Stored data entries:
(* ===== verification/HttpClientProps.v ===== *)
(** * What the HTTP client guarantees

    The client against a network that delivers its requests to a server: both
    ends agree on the nonces they exchanged, an upload is prepared only with
    the server whose key was pinned, and the transfer requests of the client
    find no route on the server. *)

From S2P Require Import Prelude Net Serde Crypto RtcTypes HttpTypes HttpServer HttpClient.
From S2P Require Import Url HttpServerProps.

(** The server at the other end, as one client meets it: what the connection
    is for the server, the next nonce it draws, its address and, with TLS, its
    certificate. *)
Record ServerEnd := mk_ServerEnd {
  se_conn : Connection;
  se_legacy : bool;
  se_nonce : bytes;
  se_addr : IpAddr;
  se_cert : option bytes
}.

Section network.
Context `{HttpCodec, Base64, X509, LruCache}.

Definition response_from (srv : ServerEnd) (r : Response) : ClientResponse := {|
  cr_status := rs_status r;
  cr_remote_addr := Some (se_addr srv);
  cr_tls_info := Some <$> se_cert srv;
  cr_body := Ok (as_bytes (rs_body r))
|}.

Definition deliver (srv : ServerEnd) (st : AppState) (path : string) (body : bytes)
    : anyres ClientResponse * AppState :=
  let '(r, st') := serve (se_conn srv) (se_legacy srv) (se_nonce srv) POST path (Some body) st in
  (match r with Ok r => Ok (response_from srv r) | _ => Err "connection closed" end, st').

(** [reqwest] sends the body to the path of a URL it can read. *)
Definition delivers (post : AppState → string → bytes → anyres ClientResponse * AppState)
    (srv : ServerEnd) : Prop :=
  ∀ st url u body, parse_url url = Some u → post st url body = deliver srv st (url_path u) body.

(** The network of the concrete runs. *)
Definition loopback (srv : ServerEnd) (st : AppState) (url : string) (body : bytes)
    : anyres ClientResponse * AppState :=
  match parse_url url with
  | Some u => deliver srv st (url_path u) body
  | None => (Err "invalid url", st)
  end.

Lemma loopback_delivers srv : delivers (loopback srv) srv.
Proof. intros st url u body Hu. unfold loopback. by rewrite Hu. Qed.

(** The name the client files the nonces of a server under. *)
Definition server_id (protocol : ProtocolType) (srv : ServerEnd) (k : string) : Prop :=
  match protocol with
  | Http => k = ip_to_string (se_addr srv)
  | Https => ∃ cert, se_cert srv = Some cert ∧ public_key_from_cert_der cert = Ok k ∧
               verify_cert_from_der cert (Some k) = Ok ()
  end.
End network.

Section client_props.
Context `{HttpCodec, !HttpCodecLaws, Base64, !Base64Laws, X509, LruCache, !LruCacheLaws}.
Context `{ReqwestText, !ReqwestTextLaws}.

Definition client_ok (c : LsHttpClient) : Prop :=
  lru_cap (hc_received c) = NONCE_MAP_CAPACITY ∧ lru_cap (hc_generated c) = NONCE_MAP_CAPACITY.

Lemma client_ok_new : client_ok new_client.
Proof. split; apply lru_cap_new. Qed.

Lemma to_identifier_server protocol srv r k :
  server_id protocol srv k →
  to_identifier (response_from srv r) (bool_decide (protocol = Https)) None = Ok k.
Proof.
  destruct protocol; simpl; [by intros ->|].
  intros (cert & Hcert & Hk & Hv). unfold verify_cert_from_res. simpl. rewrite Hcert. simpl.
  rewrite Hk. simpl. by rewrite Hv.
Qed.

Lemma debug_get_ok dbg k v m :
  lru_peek m k = Some v →
  ∃ m', debug_get dbg k m = Ok m' ∧ ∀ k', lru_peek m' k' = lru_peek m k'.
Proof.
  intros Hk. destruct dbg; simpl; [|by eexists]. rewrite Hk.
  eexists. split; [done|]. intros k'. apply lru_peek_touch.
Qed.

(** The request of [nonce] arrives at the nonce route. *)
Lemma nonce_url_path protocol host port :
  host_ok host → (0 ≤ port ≤ u16_max)%Z →
  ∃ u, parse_url (target_url_to_string (mk_TargetUrl ApiV3 protocol host port "/nonce")) = Some u ∧
    url_path u = NONCE_PATH.
Proof.
  intros Hh Hp. eexists. split; [by apply (target_url_parse _ "nonce")|]. done.
Qed.

(** What the client stores for a delivered exchange. *)
Lemma nonce_stores {St} (post : St → string → bytes → anyres ClientResponse * St)
    dbg gen protocol host port c st st' r you n :
  client_ok c →
  post st (target_url_to_string (mk_TargetUrl ApiV3 protocol host port "/nonce"))
       (as_bytes (to_json (mk_NonceRequest (b64_encode gen)))) = (Ok r, st') →
  nonce_response protocol r = Ok (you, n, b64_encode n) →
  ∃ c', nonce post dbg gen protocol host port c st = (Ok (b64_encode n), c', st') ∧
    lru_peek (hc_received c') you = Some n ∧ lru_peek (hc_generated c') you = Some gen.
Proof.
  intros [Hc1 Hc2] Hpost Hr. pose proof nonce_map_capacity_pos.
  unfold nonce. rewrite Hpost. simpl. rewrite Hr.
  destruct (debug_get_ok dbg you n (lru_put you n (hc_received c))) as (m1 & -> & Hm1);
    [by apply lru_peek_put_same; lia|].
  destruct (debug_get_ok dbg you gen (lru_put you gen (hc_generated c))) as (m2 & -> & Hm2);
    [by apply lru_peek_put_same; lia|].
  eexists. split; [done|]. simpl. rewrite Hm1, Hm2, !lru_peek_put_same by lia. done.
Qed.

(** The server answers a nonce of the client with its own. *)
Lemma serve_generated_nonce c legacy nn gen st i :
  connection_client_info c = Ok i → length gen = NONCE_LENGTH →
  serve c legacy nn POST NONCE_PATH
    (Some (as_bytes (to_json (mk_NonceRequest (b64_encode gen))))) st =
    (Ok (into_response (mk_JsonResponse OK (mk_NonceResponse (b64_encode nn)))),
     file_nonces (identifier i) gen nn st).
Proof.
  intros Hi Hgen. set (body := as_bytes (to_json (mk_NonceRequest (b64_encode gen)))).
  assert (nonce_body (Some body) gen) as Hbody.
  { exists body, (mk_NonceRequest (b64_encode gen)). split_and!; [done|apply from_to_json| |].
    - apply b64_decode_encode.
    - unfold validate_nonce. by rewrite Hgen. }
  rewrite (serve_nonce _ _ _ _ _ i) by done.
  destruct (nonce_exchange_cases nn (Some body) st i) as [(n & Hn & ->)|(Hno & _)];
    [|by destruct (Hno gen)].
  destruct Hn as (b & q & [= <-] & Hq & Hd & _). destruct Hbody as (b & q' & [= <-] & Hq' & Hd' & _).
  by simplify_eq.
Qed.

(** A delivered exchange: the result, and what both ends have filed. *)
Lemma nonce_delivered post srv dbg gen protocol host port c st i you :
  delivers post srv → connection_client_info (se_conn srv) = Ok i →
  server_id protocol srv you →
  host_ok host → (0 ≤ port ≤ u16_max)%Z → length gen = NONCE_LENGTH → client_ok c →
  ∃ c',
    nonce post dbg gen protocol host port c st =
      (Ok (b64_encode (se_nonce srv)), c', file_nonces (identifier i) gen (se_nonce srv) st) ∧
    lru_peek (hc_received c') you = Some (se_nonce srv) ∧
    lru_peek (hc_generated c') you = Some gen.
Proof.
  intros Hpost Hi Hyou Hhost Hport Hgen Hc.
  destruct (nonce_url_path protocol host port Hhost Hport) as (u & Hu & Hpath).
  pose proof (Hpost st _ _ (as_bytes (to_json (mk_NonceRequest (b64_encode gen)))) Hu) as Hsend.
  rewrite Hpath in Hsend. unfold deliver in Hsend.
  rewrite (serve_generated_nonce _ _ _ _ _ i) in Hsend by done.
  eapply nonce_stores; [done|exact Hsend|].
  unfold nonce_response. rewrite decide_False by (intros Hs; by apply Hs).
  rewrite (to_identifier_server _ _ _ you) by done. simpl.
  unfold response_json. simpl. rewrite from_to_json. simpl.
  by rewrite b64_decode_encode.
Qed.

(** C23. A nonce exchange over a network that delivers it succeeds, whatever
    protocol and kind of address it uses, and both ends then hold the same
    pair: what the client generated for the server is what the server has
    received from the client, and the other way round. *)
Theorem nonce_exchange_agreement post srv dbg gen protocol host port c st i you :
  delivers post srv → connection_client_info (se_conn srv) = Ok i →
  server_id protocol srv you →
  host_ok host → (0 ≤ port ≤ u16_max)%Z → length gen = NONCE_LENGTH →
  client_ok c → maps_ok st →
  let me := identifier i in
  ∃ c' st',
    nonce post dbg gen protocol host port c st = (Ok (b64_encode (se_nonce srv)), c', st') ∧
    lru_peek (hc_generated c') you = Some gen ∧
    lru_peek (as_received st') me = Some gen ∧
    lru_peek (hc_received c') you = Some (se_nonce srv) ∧
    lru_peek (as_generated st') me = Some (se_nonce srv).
Proof.
  intros Hpost Hi Hyou Hhost Hport Hgen Hc [_ [Hs1 Hs2] _ _ _ _] me.
  pose proof nonce_map_capacity_pos.
  edestruct (nonce_delivered post srv dbg gen) as (c' & Hrun & Hrec & Hgenm); [done..|].
  exists c'. eexists. split; [exact Hrun|]. simpl. rewrite !lru_peek_put_same by lia. done.
Qed.

(** ** Pinning *)

Definition pem_key (pem : string) (key : PublicKey) : Prop :=
  ∃ b spki, pem_read pem = Some b ∧ spki_from_der b = Some spki ∧ spki_parsed spki = Some key.

Lemma verify_cert_pinned x pem :
  verify_cert_from_cert x (Some pem) = Ok () ↔
  validity_is_valid x = true ∧ verify_self_signature x = Some () ∧
  ∃ key, spki_parsed (subject_pki x) = Some key ∧ pem_key pem key.
Proof.
  unfold verify_cert_from_cert, pem_key.
  destruct (validity_is_valid x); simpl; [|naive_solver].
  destruct (spki_parsed (subject_pki x)) as [k|] eqn:Hk; simpl; [|naive_solver].
  destruct (pem_read pem) as [b|] eqn:Hb; simpl; [|naive_solver].
  destruct (spki_from_der b) as [s|] eqn:Hs; simpl; [|naive_solver].
  destruct (spki_parsed s) as [k'|] eqn:Hk'; simpl; [|naive_solver].
  case_decide as Hkk; simpl; [naive_solver|].
  subst k'.
  destruct (verify_self_signature x) as [[]|]; simpl; naive_solver.
Qed.

Lemma verify_cert_from_res_pinned r pem k :
  verify_cert_from_res r (Some pem) = Ok k ↔
  k = pem ∧ ∃ cert x key, cr_tls_info r = Some (Some cert) ∧ parse_x509 cert = Some x ∧
    validity_is_valid x = true ∧ verify_self_signature x = Some () ∧
    spki_parsed (subject_pki x) = Some key ∧ pem_key pem key.
Proof.
  unfold verify_cert_from_res, verify_cert_from_der.
  destruct (cr_tls_info r) as [[cert|]|]; simpl; [|naive_solver..].
  destruct (parse_x509 cert) as [x|] eqn:Hx; simpl; [|naive_solver].
  destruct (verify_cert_from_cert x (Some pem)) as [[]|e|m] eqn:Hv; simpl.
  - apply verify_cert_pinned in Hv as (? & ? & key & ? & ?). split.
    + intros [= <-]. split; [done|]. by exists cert, x, key.
    + by intros [-> _].
  - split; [done|]. intros (_ & ? & ? & key & [= <-] & Hx' & ? & ? & ? & ?).
    assert (verify_cert_from_cert x (Some pem) = Ok ()) by (apply verify_cert_pinned; naive_solver).
    congruence.
  - split; [done|]. intros (_ & ? & ? & key & [= <-] & Hx' & ? & ? & ? & ?).
    assert (verify_cert_from_cert x (Some pem) = Ok ()) by (apply verify_cert_pinned; naive_solver).
    congruence.
Qed.

(** With a pinned key, preparing an upload succeeds exactly when the
    server answered 200 with a readable body over a TLS connection whose
    certificate is valid, signs itself and holds the pinned key. *)
Theorem prepare_upload_pinned {St} (post : St → string → bytes → anyres ClientResponse * St)
    protocol ip port pem payload st answer :
  (prepare_upload post protocol ip port (Some pem) payload st).1 = Ok answer ↔
  ∃ r b cert x key,
    (post st (endpoint_url protocol ip port "/prepare-upload") (as_bytes (to_json payload))).1 = Ok r ∧
    cr_status r = 200%Z ∧ cr_body r = Ok b ∧ from_json b = Some answer ∧
    cr_tls_info r = Some (Some cert) ∧ parse_x509 cert = Some x ∧
    validity_is_valid x = true ∧ verify_self_signature x = Some () ∧
    spki_parsed (subject_pki x) = Some key ∧ pem_key pem key.
Proof.
  unfold prepare_upload.
  destruct (post st _ _) as [[r|e|m] st']; simpl; [|naive_solver..].
  destruct (verify_cert_from_res r (Some pem)) as [k|e|m] eqn:Hv; simpl.
  - apply verify_cert_from_res_pinned in Hv as (-> & cert & x & key & Hpin).
    case_decide as Hs; simpl.
    + split.
      * unfold fail_with_status, status_code_error_from_res.
        by destruct (cr_body r); simpl.
      * naive_solver.
    + unfold response_json.
      destruct (cr_body r) as [b|e|m] eqn:Hb; simpl;
        [|split; [done|intros (?&?&?&?&?&[= <-]&?&?&?); congruence]..].
      rewrite ok_or_Ok. split; [intros Ha; by exists r, b, cert, x, key|].
      intros (?&?&?&?&?&[= <-]&?&?&?&?). congruence.
  - split; [done|]. intros (r' & b & cert & x & key & [= <-] & _ & _ & _ & Hpin).
    assert (verify_cert_from_res r (Some pem) = Ok pem)
      by (apply verify_cert_from_res_pinned; naive_solver). congruence.
  - split; [done|]. intros (r' & b & cert & x & key & [= <-] & _ & _ & _ & Hpin).
    assert (verify_cert_from_res r (Some pem) = Ok pem)
      by (apply verify_cert_from_res_pinned; naive_solver). congruence.
Qed.

(** ** Requests without a route *)

Lemma fail_not_found {A} srv :
  fail_with_status (A:=A) (response_from srv (mk_Response NOT_FOUND None "")) =
    Err (StatusCodeError 404 None).
Proof.
  unfold fail_with_status, status_code_error_from_res. simpl.
  rewrite decode_text_utf8 by done.
  rewrite from_json_short by (simpl; lia). done.
Qed.

Lemma deliver_unknown srv st path body i :
  connection_client_info (se_conn srv) = Ok i →
  path ∉ legacy_paths → path ≠ "/api/localsend/v3/register" → path ≠ NONCE_PATH →
  deliver srv st path body = (Ok (response_from srv (mk_Response NOT_FOUND None "")), st).
Proof.
  intros Hi ???. unfold deliver. by rewrite (serve_unknown _ _ _ _ _ _ _ i).
Qed.

(** The transfer requests of the client have no route on the server of
    the same crate: preparing an upload and uploading fail with status 404
    and no message, and [cancel] reports success without any effect. *)
Theorem transfer_requests_not_found post srv protocol ip port payload sid fid tok bin st i :
  delivers post srv → connection_client_info (se_conn srv) = Ok i → (0 ≤ port ≤ u16_max)%Z →
  let host := ip_to_string (V4 ip) in
  prepare_upload post protocol host port None payload st = (Err (StatusCodeError 404 None), st) ∧
  upload post protocol host port sid fid tok bin st = (Err (StatusCodeError 404 None), st) ∧
  cancel post protocol host port sid st = (Ok (), st).
Proof.
  intros Hpost Hi Hport host.
  assert (∀ p q body, str_contains "?" p = false → q = "" ∨ (∃ s, q = String "?" s) →
    p ∉ ["register"; "nonce"] →
    post st (endpoint_url protocol host port (String "/" (p +:+ q))) body =
      (Ok (response_from srv (mk_Response NOT_FOUND None "")), st)) as Hroute.
  { intros p q body Hp Hq Hne.
    destruct (request_urls protocol (V4 ip) port (p +:+ q) Hport) as [_ Hu].
    rewrite (Hpost _ _ _ _ Hu), url_at_path by done.
    apply deliver_unknown with i; [done|..].
    - unfold legacy_paths. rewrite !not_elem_of_cons. split_and!; done || apply not_elem_of_nil.
    - intros Heq. assert (p = "register") as -> by (by injection Heq). apply Hne. compute_done.
    - intros Heq. assert (p = "nonce") as -> by (by injection Heq). apply Hne. compute_done. }
  split_and!.
  - unfold prepare_upload. rewrite (Hroute "prepare-upload" "") by (auto || compute_done). simpl.
    by rewrite fail_not_found.
  - unfold upload. change (upload_path sid fid tok) with
      (String "/" ("upload" +:+ ("?sessionId=" +:+ sid +:+ "&fileId=" +:+ fid +:+ "&token=" +:+ tok))).
    rewrite Hroute by (eauto || compute_done). simpl.
    by rewrite fail_not_found.
  - unfold cancel. change ("/cancel?sessionId=" +:+ sid) with
      (String "/" ("cancel" +:+ ("?sessionId=" +:+ sid))).
    by rewrite Hroute by (eauto || compute_done).
Qed.
End client_props.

-- REQUIREMENT --
Repeat the entries above exactly, beginning at their first line and ending with the line that contains "From S2P Require Import Url HttpServerProps.", with nothing added.

-- RESULT --
(* ===== verification/HttpClientProps.v ===== *)
(** * What the HTTP client guarantees

    The client against a network that delivers its requests to a server: both
    ends agree on the nonces they exchanged, an upload is prepared only with
    the server whose key was pinned, and the transfer requests of the client
    find no route on the server. *)

From S2P Require Import Prelude Net Serde Crypto RtcTypes HttpTypes HttpServer HttpClient.
From S2P Require Import Url HttpServerProps.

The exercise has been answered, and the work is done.